-- DATASET EXTRACT follows --

(** A claim is exact: it returns nothing, and changes nothing, exactly when no
    run is offered; otherwise it claims an offered run that comes first among
    them (waiting runs by age, then expired claims by the end of their lease,
    then due retries by their time), giving it to the runner with a full lease,
    and leaves every other row as it is. *)
Theorem claim_exact t ops w lease inc :
  let q := Q t ops in
  match claim_next_scan_run nulls_first w lease inc q with
  | (q', Ret None) => q' = q /\ forall y, y ∈ runs q -> ~ offered inc (q_now q) y
  | (q', Ret (Some r')) => exists x, x ∈ runs q /\ offered inc (q_now q) x
      /\ (forall y, y ∈ runs q -> offered inc (q_now q) y -> claimed_before x y)
      /\ r' = claim_run w lease (q_now q) x /\ get_run q' (run_id x) = Some r'
      /\ (forall id, id <> run_id x -> get_run q' id = get_run q id)
      /\ findings q' = findings q
      /\ exists e, events q' = (events q ++ [e])%list /\ ev_scan_id e = run_id x /\ ev_type e = EV_CLAIMED
  | (_, Raise _) => False
  end.
Proof.
  intros q. pose proof (reachable_ok nulls_first token token_inj t ops) as Hq. fold q in Hq.
  rewrite (claim_outcome nulls_first token) by done.
  destruct (claim_candidate nulls_first inc q) as [x|] eqn:E.
  2: { split; [done|]. apply claim_candidate_none; [apply (qo_rows _ _ Hq)|done]. }
  pose proof (claim_candidate_min inc q x (qo_rows _ _ Hq) E) as Hmin.
  pose proof (claim_candidate_spec nulls_first inc q x E) as [Hin Hc].
  pose proof (get_run_in q x (qo_ids _ _ Hq) Hin) as Hx.
  assert (claim_run w (Z.max 1 lease) (q_now q) x = claim_run w lease (q_now q) x) as Hl
    by (unfold claim_run; by rewrite Z.max_assoc).
  exists x. split_and!; try done; try (by eexists).
  - split; [done|]. intros Hs. revert E. unfold claim_candidate.
    destruct (sort_by _ (List.filter (has_status PENDING) _)) as [|a l] eqn:E1.
    2: { intros [= <-]. apply selected_head in E1 as (_ & Hp%bool_decide_eq_true & _);
         [congruence|apply asc_total|apply asc_trans]. }
    destruct (sort_by _ (List.filter (fun r => has_status CLAIMED r && _) _)) as [|a l] eqn:E2.
    2: { intros [= <-]. apply selected_head in E2 as (_ & Hp & _); [|apply opt_asc_total|apply opt_asc_trans].
         apply andb_prop in Hp as [Hp%bool_decide_eq_true _]. congruence. }
    by destruct inc.
  - change (get_run (update_run (run_id x) (claim_run w (Z.max 1 lease) (q_now q)) q) (run_id x)
      = Some (claim_run w (Z.max 1 lease) (q_now q) x)). by rewrite get_run_update, Hx.
  - intros id Hne. change (get_run (update_run (run_id x) (claim_run w (Z.max 1 lease) (q_now q)) q) id = get_run q id).
    by apply get_run_update_ne.
Qed.
(* ===== verification/SettlementEngine.v ===== *)
(** * Settlement status ([core/schemas.py], [core/settlement/engine.py], [db/stores/settlement_store.py], [services/settlement_transitions.py])

    The task-status enumeration with its legacy values, the transition table, the
    Postgres store with its persistence guards, and the audited transition.  The
    database is a map of rows by settlement id with a unique task id; SQLAlchemy's
    sessions and the monitoring sink are outside the model.  [SettlementClient] only
    calls HTTP. *)

From S2P Require Import Prelude PyBytes PyJson PyDatetime PyFloat.
#[local] Open Scope string_scope.

(** ** [TaskStatus] *)

Inductive TaskStatus : Type :=
| TS_DRAFT | TS_PENDING | TS_ACCEPTED | TS_IN_PROGRESS | TS_PROGRESS_SUBMITTED |
TS_PROGRESS_CONFIRMED | TS_DELIVERED | TS_DISPUTED | TS_ARBITRATED | TS_SETTLED |
TS_REFUNDED | TS_CANCELLED | TS_CREATED | TS_LOCKED | TS_RUNNING | TS_SUBMITTED |
TS_BUYER_REGRET | TS_VERIFYING | TS_VERIFIED | TS_RELEASED | TS_FAILED |
TS_ARBITRATION | TS_BUYER_WINS | TS_SELLER_WINS | TS_PARTIAL | TS_AUTHORIZED |
TS_AUTO_CONFIRMED | TS_PARTIALLY_SETTLED | TS_FROZEN.

#[export] Instance TaskStatus_eq_dec : EqDecision TaskStatus.
Proof. solve_decision. Defined.

Definition TaskStatus_value (s : TaskStatus) : string :=
  match s with
  | TS_DRAFT => "draft"
  | TS_PENDING => "pending"
  | TS_ACCEPTED => "accepted"
  | TS_IN_PROGRESS => "in_progress"
  | TS_PROGRESS_SUBMITTED => "progress_submitted"
  | TS_PROGRESS_CONFIRMED => "progress_confirmed"
  | TS_DELIVERED => "delivered"
  | TS_DISPUTED => "disputed"
  | TS_ARBITRATED => "arbitrated"
  | TS_SETTLED => "settled"
  | TS_REFUNDED => "refunded"
  | TS_CANCELLED => "cancelled"
  | TS_CREATED => "created"
  | TS_LOCKED => "locked"
  | TS_RUNNING => "running"
  | TS_SUBMITTED => "submitted"
  | TS_BUYER_REGRET => "buyer_regret"
  | TS_VERIFYING => "verifying"
  | TS_VERIFIED => "verified"
  | TS_RELEASED => "released"
  | TS_FAILED => "failed"
  | TS_ARBITRATION => "arbitration"
  | TS_BUYER_WINS => "buyer_wins"
  | TS_SELLER_WINS => "seller_wins"
  | TS_PARTIAL => "partial"
  | TS_AUTHORIZED => "authorized"
  | TS_AUTO_CONFIRMED => "auto_confirmed"
  | TS_PARTIALLY_SETTLED => "partially_settled"
  | TS_FROZEN => "frozen"
  end.

Definition all_TaskStatus : list TaskStatus :=
  [
   TS_DRAFT; TS_PENDING; TS_ACCEPTED; TS_IN_PROGRESS; TS_PROGRESS_SUBMITTED;
   TS_PROGRESS_CONFIRMED; TS_DELIVERED; TS_DISPUTED; TS_ARBITRATED; TS_SETTLED;
   TS_REFUNDED; TS_CANCELLED; TS_CREATED; TS_LOCKED; TS_RUNNING; TS_SUBMITTED;
   TS_BUYER_REGRET; TS_VERIFYING; TS_VERIFIED; TS_RELEASED; TS_FAILED; TS_ARBITRATION;
   TS_BUYER_WINS; TS_SELLER_WINS; TS_PARTIAL; TS_AUTHORIZED; TS_AUTO_CONFIRMED;
   TS_PARTIALLY_SETTLED; TS_FROZEN].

-- DATASET EXTRACT concluded --

- **WHAT IS REQUIRED**
Copy out the lines of the data where the word "apply" can be found.

- **EXERCISE RESPONSE**
  2: { split; [done|]. apply claim_candidate_none; [apply (qo_rows _ _ Hq)|done]. }
    2: { intros [= <-]. apply selected_head in E1 as (_ & Hp%bool_decide_eq_true & _);
         [congruence|apply asc_total|apply asc_trans]. }
    2: { intros [= <-]. apply selected_head in E2 as (_ & Hp & _); [|apply opt_asc_total|apply opt_asc_trans].
         apply andb_prop in Hp as [Hp%bool_decide_eq_true _]. congruence. }
    by apply get_run_update_ne.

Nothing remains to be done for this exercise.